__Work item__: Locate, in the data below, the line that contains "(try _ _) _ => apply agree_try" and the line that contains "qt_os_ReadFile : forall"; reproduce exactly those two lines and every line between them, nothing more.

* * * * *

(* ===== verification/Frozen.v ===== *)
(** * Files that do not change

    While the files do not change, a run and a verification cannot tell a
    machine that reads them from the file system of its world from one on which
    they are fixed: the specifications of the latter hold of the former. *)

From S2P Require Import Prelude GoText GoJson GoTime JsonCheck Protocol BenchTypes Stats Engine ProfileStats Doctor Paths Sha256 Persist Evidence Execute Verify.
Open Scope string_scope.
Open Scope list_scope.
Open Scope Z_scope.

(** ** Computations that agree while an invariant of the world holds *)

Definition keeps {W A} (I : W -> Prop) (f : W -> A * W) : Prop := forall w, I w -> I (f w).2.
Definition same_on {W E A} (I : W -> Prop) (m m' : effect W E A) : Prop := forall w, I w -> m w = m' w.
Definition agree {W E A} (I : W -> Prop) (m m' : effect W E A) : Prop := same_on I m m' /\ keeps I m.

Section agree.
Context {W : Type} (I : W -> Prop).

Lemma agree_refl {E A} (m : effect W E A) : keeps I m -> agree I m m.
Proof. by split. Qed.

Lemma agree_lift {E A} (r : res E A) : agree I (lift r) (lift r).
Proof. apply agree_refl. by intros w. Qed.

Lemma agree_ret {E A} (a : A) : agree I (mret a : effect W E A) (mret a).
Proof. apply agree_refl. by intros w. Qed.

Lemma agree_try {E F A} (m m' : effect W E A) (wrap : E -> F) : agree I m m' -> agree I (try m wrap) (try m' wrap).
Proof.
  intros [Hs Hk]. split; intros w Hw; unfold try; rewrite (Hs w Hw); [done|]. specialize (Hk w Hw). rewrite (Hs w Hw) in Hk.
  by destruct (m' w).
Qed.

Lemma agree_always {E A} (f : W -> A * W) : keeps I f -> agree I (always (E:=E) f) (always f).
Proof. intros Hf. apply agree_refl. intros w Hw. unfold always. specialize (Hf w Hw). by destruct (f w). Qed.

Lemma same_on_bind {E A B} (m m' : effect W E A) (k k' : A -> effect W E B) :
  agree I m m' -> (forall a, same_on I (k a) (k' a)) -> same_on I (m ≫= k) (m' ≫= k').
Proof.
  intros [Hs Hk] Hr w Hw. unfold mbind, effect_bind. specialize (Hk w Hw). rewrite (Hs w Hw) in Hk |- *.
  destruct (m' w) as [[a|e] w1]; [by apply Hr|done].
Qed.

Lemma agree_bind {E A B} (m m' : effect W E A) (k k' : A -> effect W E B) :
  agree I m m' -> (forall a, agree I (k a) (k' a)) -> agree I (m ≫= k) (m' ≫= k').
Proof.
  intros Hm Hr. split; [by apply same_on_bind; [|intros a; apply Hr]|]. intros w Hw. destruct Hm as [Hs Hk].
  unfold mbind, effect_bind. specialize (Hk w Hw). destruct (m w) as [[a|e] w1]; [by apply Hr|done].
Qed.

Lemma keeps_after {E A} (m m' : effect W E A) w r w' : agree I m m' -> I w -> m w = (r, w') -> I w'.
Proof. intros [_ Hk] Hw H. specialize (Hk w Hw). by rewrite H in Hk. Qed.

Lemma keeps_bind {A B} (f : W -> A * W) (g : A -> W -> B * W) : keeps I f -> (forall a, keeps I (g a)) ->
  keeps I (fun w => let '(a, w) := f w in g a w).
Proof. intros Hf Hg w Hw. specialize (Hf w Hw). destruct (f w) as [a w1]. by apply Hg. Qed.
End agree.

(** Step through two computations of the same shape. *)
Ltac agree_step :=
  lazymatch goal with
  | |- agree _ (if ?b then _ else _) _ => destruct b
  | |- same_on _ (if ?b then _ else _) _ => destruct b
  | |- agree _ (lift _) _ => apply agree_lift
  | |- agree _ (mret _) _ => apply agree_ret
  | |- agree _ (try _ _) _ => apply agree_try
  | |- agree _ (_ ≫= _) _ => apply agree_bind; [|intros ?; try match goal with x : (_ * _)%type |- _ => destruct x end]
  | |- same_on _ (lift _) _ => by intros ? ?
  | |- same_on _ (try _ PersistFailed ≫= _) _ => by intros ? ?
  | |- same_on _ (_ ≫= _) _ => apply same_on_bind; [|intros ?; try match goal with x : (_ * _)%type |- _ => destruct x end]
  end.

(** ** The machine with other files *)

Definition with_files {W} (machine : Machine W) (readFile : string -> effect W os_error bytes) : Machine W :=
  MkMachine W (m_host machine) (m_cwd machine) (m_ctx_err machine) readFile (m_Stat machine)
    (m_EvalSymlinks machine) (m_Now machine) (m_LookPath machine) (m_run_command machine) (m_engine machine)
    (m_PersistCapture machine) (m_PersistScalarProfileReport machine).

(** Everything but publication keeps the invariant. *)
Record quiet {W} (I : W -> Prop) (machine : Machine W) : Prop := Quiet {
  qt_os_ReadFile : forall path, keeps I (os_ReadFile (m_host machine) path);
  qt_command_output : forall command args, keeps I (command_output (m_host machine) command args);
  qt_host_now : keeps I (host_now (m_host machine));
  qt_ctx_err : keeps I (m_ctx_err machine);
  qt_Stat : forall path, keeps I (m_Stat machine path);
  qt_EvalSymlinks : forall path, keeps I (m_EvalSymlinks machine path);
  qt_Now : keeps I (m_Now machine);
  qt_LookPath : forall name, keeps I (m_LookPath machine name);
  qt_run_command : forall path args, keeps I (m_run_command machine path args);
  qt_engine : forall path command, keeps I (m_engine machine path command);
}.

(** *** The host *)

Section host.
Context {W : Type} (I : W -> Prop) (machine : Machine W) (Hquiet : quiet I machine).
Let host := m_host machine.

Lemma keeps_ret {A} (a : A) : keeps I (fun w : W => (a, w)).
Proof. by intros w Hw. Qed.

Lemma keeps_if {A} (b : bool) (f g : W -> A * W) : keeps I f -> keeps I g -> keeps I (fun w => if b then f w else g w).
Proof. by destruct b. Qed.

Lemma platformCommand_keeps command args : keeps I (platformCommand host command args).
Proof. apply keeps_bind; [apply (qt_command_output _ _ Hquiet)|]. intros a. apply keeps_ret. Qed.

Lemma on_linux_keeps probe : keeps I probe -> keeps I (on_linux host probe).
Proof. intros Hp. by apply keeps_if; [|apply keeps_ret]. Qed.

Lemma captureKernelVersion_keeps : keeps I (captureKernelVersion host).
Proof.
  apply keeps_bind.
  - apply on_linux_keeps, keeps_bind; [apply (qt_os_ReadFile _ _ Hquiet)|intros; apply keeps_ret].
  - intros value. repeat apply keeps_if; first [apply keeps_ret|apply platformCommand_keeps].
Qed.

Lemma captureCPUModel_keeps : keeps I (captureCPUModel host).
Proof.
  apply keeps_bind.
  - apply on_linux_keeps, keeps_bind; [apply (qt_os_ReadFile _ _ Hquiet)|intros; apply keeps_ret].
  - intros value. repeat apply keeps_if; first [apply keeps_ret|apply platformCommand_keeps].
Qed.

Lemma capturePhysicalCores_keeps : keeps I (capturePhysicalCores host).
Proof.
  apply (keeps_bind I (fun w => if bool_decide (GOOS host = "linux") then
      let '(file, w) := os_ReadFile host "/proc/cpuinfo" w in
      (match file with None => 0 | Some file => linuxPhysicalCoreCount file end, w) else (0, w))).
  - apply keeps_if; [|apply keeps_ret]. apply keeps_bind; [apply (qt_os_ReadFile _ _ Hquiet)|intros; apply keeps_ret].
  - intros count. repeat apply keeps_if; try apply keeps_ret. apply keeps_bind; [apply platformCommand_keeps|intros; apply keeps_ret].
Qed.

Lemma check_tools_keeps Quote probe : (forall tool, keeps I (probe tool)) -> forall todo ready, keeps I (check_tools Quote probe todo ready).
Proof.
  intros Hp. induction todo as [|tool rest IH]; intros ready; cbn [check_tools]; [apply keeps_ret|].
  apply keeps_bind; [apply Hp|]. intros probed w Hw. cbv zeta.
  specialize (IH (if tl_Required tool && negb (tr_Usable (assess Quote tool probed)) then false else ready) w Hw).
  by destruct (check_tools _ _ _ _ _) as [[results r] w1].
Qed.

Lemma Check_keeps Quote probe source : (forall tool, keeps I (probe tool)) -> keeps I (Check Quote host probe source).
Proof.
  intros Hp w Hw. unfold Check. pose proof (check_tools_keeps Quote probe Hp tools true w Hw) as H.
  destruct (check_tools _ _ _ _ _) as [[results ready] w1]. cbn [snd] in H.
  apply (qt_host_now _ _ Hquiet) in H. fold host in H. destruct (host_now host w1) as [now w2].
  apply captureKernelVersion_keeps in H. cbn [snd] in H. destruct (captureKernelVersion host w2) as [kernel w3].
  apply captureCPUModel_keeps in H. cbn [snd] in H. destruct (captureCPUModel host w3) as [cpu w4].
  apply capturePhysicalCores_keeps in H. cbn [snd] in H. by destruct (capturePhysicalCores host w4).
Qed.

* * * * *

__Answer section__:
  | |- agree _ (try _ _) _ => apply agree_try
  | |- agree _ (_ ≫= _) _ => apply agree_bind; [|intros ?; try match goal with x : (_ * _)%type |- _ => destruct x end]
  | |- same_on _ (lift _) _ => by intros ? ?
  | |- same_on _ (try _ PersistFailed ≫= _) _ => by intros ? ?
  | |- same_on _ (_ ≫= _) _ => apply same_on_bind; [|intros ?; try match goal with x : (_ * _)%type |- _ => destruct x end]
  end.

(** ** The machine with other files *)

Definition with_files {W} (machine : Machine W) (readFile : string -> effect W os_error bytes) : Machine W :=
  MkMachine W (m_host machine) (m_cwd machine) (m_ctx_err machine) readFile (m_Stat machine)
    (m_EvalSymlinks machine) (m_Now machine) (m_LookPath machine) (m_run_command machine) (m_engine machine)
    (m_PersistCapture machine) (m_PersistScalarProfileReport machine).

(** Everything but publication keeps the invariant. *)
Record quiet {W} (I : W -> Prop) (machine : Machine W) : Prop := Quiet {
  qt_os_ReadFile : forall path, keeps I (os_ReadFile (m_host machine) path);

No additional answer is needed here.